Re: Removing duplicates

From: Jeff Self <jself(at)nngov(dot)com>
To: Matthew Hagerty <matthew(at)brwholesale(dot)com>
Cc: pgsql-sql(at)postgresql(dot)org
Subject: Re: Removing duplicates
Date: 2002-02-26 16:19:36
Message-ID: 1014740376.12600.20.camel@personnel_test
Views: Raw Message | Whole Thread | Download mbox | Resend email
Thread:
Lists: pgsql-sql

On Tue, 2002-02-26 at 10:10, Matthew Hagerty wrote:
> Greetings,
>
> I have a customer database (name, address1, address2, city, state, zip) and
> I need a query (or two) that will give me a mailing list with the least
> amount of duplicates possible. I know that precise matching is not
> possible, i.e. "P.O. Box 123" will never match "PO Box 123" without some
> data massaging, but if I can isolate even 50% of any duplicates, that would
> help greatly.
It depends on which fields you are wanting to check for. If you are
referring to just addresses then, you can do a query using 'Distinct' on
address1. This will give you only one record where address1 is P.O. Box
123. Of course this doesn't help with those that are PO Box 123. You
could always dump your data and write some Perl scripts to alter the
addresses so that they become alike.
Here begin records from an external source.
(* ===== verification/_CoqProject ===== *)
-Q . S2P
Prelude.v
Bits.v
Bitmap.v
BitmapSpec.v
Memcpy.v
RingCore.v
RingCopy.v
RingHeadTail.v
RingElem.v
RingSpec.v
RingConc.v
RingConcSpec.v
RingConcExact.v
RingConcThm.v
RingHtsConc.v
RingRtsConc.v
RingRtsSpec.v
RingRtsThm.v
RingPeek.v
Locks.v
RecLocks.v
McsLock.v
PfLock.v
Lpm.v
Red.v
Lru.v
Reciprocal.v
Sched.v
AvpFifo.v
Graph.v
GraphSpec.v
GraphThm.v
Meter.v
MeterSpec.v
Rcu.v
RcuSpec.v
RcuThm.v
Stack.v
StackSpec.v
StackSim.v
StackThm.v
StackSeq.v
Mempool.v
MbufCore.v
Bytes.v
Mbuf.v
MbufSpec.v
MbufEdit.v
MbufPool.v
MbufFields.v
FbkHash.v
FbkHashSpec.v
HashCrc.v
HashCrcSpec.v
TableHash.v
Thash.v
Jhash.v
JhashSpec.v
Cksum.v
CksumSpec.v
NetPrep.v
Ether.v
Ethdev.v
World.v
Port.v
Vote.v
VoteSpec.v
Recv.v
Send.v
SendSpec.v
(** [v & (v - 1)] clears the lowest bit. *)
Lemma clear_lowest v k : 0 < v -> __builtin_ctz v = Some k ->
  forall i, Z.testbit (Z.land v (v - 1)) i = Z.testbit v i && negb (i =? k).
Proof.
  intros Hv. destruct v as [|p|p]; [lia| |lia]. clear Hv. cbn [__builtin_ctz]. intros [= <-].
  induction p as [p IH|p IH|]; intros i; cbn [ctz_pos].
  - replace (Zpos p~1 - 1) with (2 * Zpos p) by lia. change (Zpos p~1) with (2 * Zpos p + 1). rewrite Z.land_spec.
    destruct (Z.eqb_spec i 0) as [->|]; [by rewrite Z.testbit_even_0, !andb_false_r|].
    destruct (decide (i < 0)); [by rewrite !Z.testbit_neg_r by lia|].
    replace i with (Z.succ (i - 1)) by lia. rewrite Z.testbit_odd_succ, Z.testbit_even_succ by lia.
    by rewrite andb_diag, andb_true_r.
  - destruct (decide (i < 0)); [by rewrite !Z.testbit_neg_r by lia|].
    replace (Zpos p~0 - 1) with (2 * (Zpos p - 1) + 1) by lia. change (Zpos p~0) with (2 * Zpos p). rewrite Z.land_spec.
    destruct (decide (i = 0)) as [->|]; [by rewrite Z.testbit_even_0|].
    replace i with (Z.succ (i - 1)) by lia. rewrite Z.testbit_odd_succ, Z.testbit_even_succ by lia.
    rewrite <- Z.land_spec, IH. f_equal. f_equal.
    destruct (Z.eqb_spec (i - 1) (ctz_pos p)), (Z.eqb_spec (Z.succ (i - 1)) (1 + ctz_pos p)); lia || done.
  - replace (1 - 1) with 0 by lia. rewrite Z.land_0_r, Z.testbit_0_l. destruct (Z.eqb_spec i 0) as [->|]; [done|].
    destruct (decide (i < 0)); [by rewrite Z.testbit_neg_r by lia|]. by rewrite (Z.bits_above_log2 1 i) by (simpl; lia).
Qed.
You could also use the 'Like'
keyword in your sql statement.
"Select * from customer where address1 like '%Box 123%';

After you run this query, you might want to modify the addresses so that
they are the same.

> Also, any suggestions on which parameters to check the duplicates for? My
> first thoughts were to make sure there were no two addresses the same in
> the same zip code. Any insight (or examples) would be greatly appreciated.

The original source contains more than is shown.